Saved data entries:
Lemma steps_acyclic l :
  (forall s, s ∈ l -> grounded (depends l) (step_name s)) -> acyclic (depends l).
Proof. intros H. apply grounded_all_acyclic. intros a b (s & Hs & <- & _). by apply H. Qed.

(** Fields a step of each kind must have. *)
Definition present (o : option str) : Prop := exists x, o = Some x /\ x <> [].

Definition kind_ok (s : Step) : Prop :=
  match step_kind s with
  | Agent => present (prompt s)
             /\ exists p, persona s = Some p /\ p ∈ [lit "explore"; lit "plan"; lit "coder"]
  | Bash => present (command s)
  | Tool => present (tool_name s)
  | FanOut => present (over s) /\ present (as_name s) /\ max_parallel s <> Some 0%N
  | FanIn => True
  end.

Definition ref_ok (l : list Step) (o : option str) : Prop :=
  forall r, o = Some r -> r ∈ map step_name l.

Record step_ok (l : list Step) (s : Step) : Prop := {
  ok_kind : kind_ok s;
  ok_on_error : ref_ok l (on_error s);
  ok_fork_from : ref_ok l (fork_from s);
  ok_deps : forall d, d ∈ depends_on s -> d ∈ map step_name l /\ d <> step_name s
}.

Record valid_workflow (w : Workflow) : Prop := {
  valid_names : NoDup (map step_name (steps w));
  valid_steps : Forall (step_ok (steps w)) (steps w);
  valid_budget : forall b, budget w = Some b -> ref_ok (steps w) (on_exceeded b);
  valid_acyclic : acyclic (depends (steps w))
}.

Lemma has_step_spec l x : has_step l x = true <-> x ∈ map step_name l.
Proof.
  unfold has_step. rewrite existsb_exists, list_elem_of_fmap. split.
  - intros (s & Hs%list_elem_of_In & Hx%str_eqb_eq). eauto.
  - intros (s & -> & Hs). exists s. rewrite str_eqb_eq. by rewrite <-list_elem_of_In.
Qed.

Lemma missing_spec o : missing o = false <-> present o.
Proof.
  unfold missing, present. destruct o as [x|]; simpl.
  - rewrite bool_decide_eq_false. split; [eauto | by intros (? & [= <-] & ?)].
  - split; [done | by intros (? & ? & _)].
Qed.

Lemma validate_ref_spec l o msg : validate_ref l o msg = Ok tt <-> ref_ok l o.
Proof.
  unfold validate_ref, ref_ok. destruct o as [r|]; [|done].
  pose proof (has_step_spec l r) as H. destruct (has_step l r).
  - split; [|done]. intros _ r' [= <-]. by apply H.
  - split; [done |]. intros Hr. specialize (Hr r eq_refl). by apply H in Hr.
Qed.

Lemma validate_deps_spec l s deps :
  validate_deps l s deps = Ok tt
  <-> forall d, d ∈ deps -> d ∈ map step_name l /\ d <> step_name s.
Proof.
  induction deps as [|d deps IH]; simpl.
  - split; [intros _ d H; by apply elem_of_nil in H | done].
  - pose proof (has_step_spec l d) as Hd. destruct (str_eqb d (step_name s)) eqn:E.
    + apply str_eqb_eq in E. split; [done |]. intros H.
      by destruct (H d ltac:(by left)).
    + apply str_eqb_neq in E. destruct (has_step l d).
      * rewrite IH. split.
        -- intros H x [->|Hx]%elem_of_cons; [|auto]. split; [by apply Hd | done].
        -- intros H x Hx. apply H. by right.
      * split; [done |]. intros H. destruct (H d ltac:(by left)) as [H' _]. by apply Hd in H'.
Qed.

Lemma known_persona_spec p :
  known_persona p = true <-> p ∈ [lit "explore"; lit "plan"; lit "coder"].
Proof.
  unfold known_persona. rewrite existsb_elem. split.
  - by intros (x & Hx & ->%str_eqb_eq).
  - intros H. exists p. by rewrite str_eqb_refl.
Qed.

Lemma validate_kind_spec s : validate_kind s = Ok tt <-> kind_ok s.
Proof.
  unfold validate_kind, kind_ok. destruct (step_kind s); [| | | |done].
  - rewrite <-missing_spec. destruct (missing (prompt s)); [by split; [|intros [? _]] |].
    destruct (persona s) as [p|]; [|by split; [|intros (_ & ? & ? & _)]].
    destruct (known_persona p) eqn:E.
    + split; [|done]. intros _. split; [done |]. exists p. by rewrite <-known_persona_spec.
    + split; [done |]. intros (_ & q & [= <-] & Hq%known_persona_spec). congruence.
  - rewrite <-missing_spec. by destruct (missing (command s)).
  - rewrite <-missing_spec. by destruct (missing (tool_name s)).
  - rewrite <-!missing_spec. destruct (missing (over s)); [by split; [|intros [? _]] |].
    destruct (missing (as_name s)); [by split; [|intros (_ & ? & _)] |].
    case_decide; [by split; [|intros (_ & _ & ?)] | done].
Qed.
(* ===== verification/WorkflowExec.v ===== *)
(** * The workflow executor

    Models [src/crates/kf-workflow/src/executor.rs] with the [StepRunner] trait,
    [StepRequest], [BatchErrors] and [WorkflowSummary] of [lib.rs].

    The executor is written in a state-and-error monad [M]: its state is the three
    collections of [run] ([completed], [skipped], [outputs]) and the outside world.
    The world is a type parameter: the runner's operations ([StepRunner]), the
    clock, the cancellation flag and tokio's [JoinSet] ([Host]) act on it.  The loop
    of [run] takes fuel; [run_terminates] shows that one turn per step suffices for
    every runner that reports on the steps it was given. *)

From S2P Require Import Prelude Workflow WorkflowRefs.

(** ** Errors and requests *)

(** An [anyhow::Error]: a message, or a [BatchErrors] value that can be recovered
    by [downcast_ref]. *)
Inductive error :=
| Anyhow (msg : str)
| Batch (successes : list (str * str)) (failures : list (str * error)).

(** [Display]. *)
Definition error_display (e : error) : str :=
  match e with
  | Anyhow msg => msg
  | Batch successes failures =>
      lit "batch failed: " ++ show_nat (length failures) ++ "/"
      ++ show_nat (length successes + length failures) ++ lit " steps errored"
  end.

(** [BatchErrors::has_failures]. *)
Definition has_failures (failures : list (str * error)) : bool :=
  negb (bool_decide (length failures = 0)).

Record StepRequest := mkRequest {
  req_name : str;
  req_kind : StepKind;
  req_prompt : str;
  req_persona : str;
  req_command : str;
  req_tool_name : str;
  req_tool_arguments : json;
  with_critique : bool
}.

Record WorkflowSummary := mkSummary {
  workflow_name : str;
  sum_outputs : gmap str StepOutput;
  budget_exceeded : bool;
  sum_run_id : option str
}.

(** [WorkflowSummary::ordered_outputs]. *)
Definition ordered_outputs (s : WorkflowSummary) (order : list str) : list StepOutput :=
  omap (fun n => sum_outputs s !! n) order.

(** The [StepRunner] trait over a world [W]. *)
Record StepRunner (W : Type) := mkRunner {
  run_step : str -> str -> str -> W -> result str error * W;
  run_bash : str -> str -> W -> result str error * W;
  run_tool : str -> str -> json -> W -> result str error * W;
  eval_condition : str -> W -> result bool error * W;
  run_batch : list StepRequest -> W -> result (list (str * str)) error * W
}.
Arguments run_step {W}.
Arguments run_bash {W}.
Arguments run_tool {W}.
Arguments eval_condition {W}.
Arguments run_batch {W}.

(** The default methods of the trait, for a runner that has only [run_step]. *)
Definition default_run_bash {W} (name _command : str) (w : W) : result str error * W :=
  (Err (Anyhow (lit "bash steps not supported by this runner (step '" ++ name ++ lit "')")), w).
Definition default_run_tool {W} (name _tool : str) (_args : json) (w : W)
  : result str error * W :=
  (Err (Anyhow (lit "tool steps not supported by this runner (step '" ++ name ++ lit "')")), w).

(** One request of the default [run_batch]. *)
Definition run_request {W} (r : StepRunner W) (req : StepRequest) (w : W)
  : result str error * W :=
  match req_kind req with
  | Agent => run_step r (req_name req) (req_prompt req) (req_persona req) w
  | Bash => run_bash r (req_name req) (req_command req) w
  | Tool => run_tool r (req_name req) (req_tool_name req) (req_tool_arguments req) w
  | FanOut => (Err (Anyhow "fan_out steps are expanded before reaching run_batch"), w)
  | FanIn =>
      (Err (Anyhow "fan_in steps collect fan-out results, not dispatched individually"), w)
  end.

(** The default [run_batch]: in order, stopping at the first error. *)
Fixpoint default_run_batch {W} (r : StepRunner W) (reqs : list StepRequest) (w : W)
  : result (list (str * str)) error * W :=
  match reqs with
  | [] => (Ok [], w)
  | req :: reqs' =>
      match run_request r req w with
      | (Err e, w') => (Err e, w')
      | (Ok summary, w') =>
          match default_run_batch r reqs' w' with
          | (Err e, w'') => (Err e, w'')
          | (Ok out, w'') => (Ok ((req_name req, summary) :: out), w'')
          end
      end
  end.

(** What a joined child task gave. *)
Inductive Joined :=
| TaskDone (r : result str error)
| TaskPanicked (e : str).

Record ChildTask := mkChild {
  child_index : nat;
  child_name : str;
  child_prompt : str;
  child_persona : str
}.

(** The runtime: the cancellation flag (if the caller passed one), the seconds
    since [run] started, and the join of the spawned children under a semaphore:
    the completions in the order they arrive, or [None] when the cancellation flag
    was seen first. *)
Record Host (W : Type) := mkHost {
  cancellation : option (W -> bool);
  elapsed_secs : W -> N;
  join_children : nat -> list ChildTask -> W -> option (list (nat * Joined)) * W
}.
Arguments cancellation {W}.
Arguments elapsed_secs {W}.
Arguments join_children {W}.

(** ** State and errors *)

Record Exec (W : Type) := mkExec {
  completed : gset str;
  skipped : gset str;
  outputs : gmap str StepOutput;
  world : W
}.
Arguments mkExec {W}.
Arguments completed {W}.
Arguments skipped {W}.
Arguments outputs {W}.
Arguments world {W}.

Definition M (W A : Type) : Type := Exec W -> result A error * Exec W.

Definition ret {W A} (a : A) : M W A := fun s => (Ok a, s).
Definition bail {W A} (e : error) : M W A := fun s => (Err e, s).
Definition bind {W A B} (m : M W A) (k : A -> M W B) : M W B := fun s =>
  match m s with
  | (Ok a, s') => k a s'
  | (Err e, s') => (Err e, s')
  end.
Definition lift {W A} (r : result A error) : M W A := fun s => (r, s).
Definition get {W} : M W (Exec W) := fun s => (Ok s, s).
Definition call {W A} (f : W -> result A error * W) : M W A := fun s =>
  let '(r, w) := f (world s) in
  (r, mkExec (completed s) (skipped s) (outputs s) w).
Definition mark_completed {W} (x : str) : M W unit := fun s =>
  (Ok tt, mkExec ({[x]} ∪ completed s) (skipped s) (outputs s) (world s)).
Definition mark_skipped {W} (x : str) : M W unit := fun s =>
  (Ok tt, mkExec (completed s) ({[x]} ∪ skipped s) (outputs s) (world s)).
Definition insert_output {W} (x : str) (o : StepOutput) : M W unit := fun s =>
  (Ok tt, mkExec (completed s) (skipped s) (<[x := o]> (outputs s)) (world s)).

Notation "'let!' x := m 'in' k" := (bind m (fun x => k))
  (at level 10, x pattern, m at level 99, k at level 200,
   format "'[v' 'let!'  x  :=  m  'in' '/' k ']'") : rust_scope.
Notation "'do!' m ;; k" := (bind m (fun _ => k))
  (at level 10, m at level 99, k at level 200,
   format "'[v' 'do!'  m  ;; '/' k ']'") : rust_scope.

(** ** The executor *)

Section Executor.
Context `{SerdeJson} {W : Type}.
Variable runner : StepRunner W.
Variable host : Host W.
Variable w : Workflow.
Variable run_id : option str.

• Exercise prompt: All that should be written out is the stretch of lines above between the one holding "(o : StepOutput)" and the one holding "(at level 10, m", inclusive, exactly as given.

• Response to this exercise:
Definition insert_output {W} (x : str) (o : StepOutput) : M W unit := fun s =>
  (Ok tt, mkExec (completed s) (skipped s) (<[x := o]> (outputs s)) (world s)).

Notation "'let!' x := m 'in' k" := (bind m (fun x => k))
  (at level 10, x pattern, m at level 99, k at level 200,
   format "'[v' 'let!'  x  :=  m  'in' '/' k ']'") : rust_scope.
Notation "'do!' m ;; k" := (bind m (fun _ => k))
  (at level 10, m at level 99, k at level 200,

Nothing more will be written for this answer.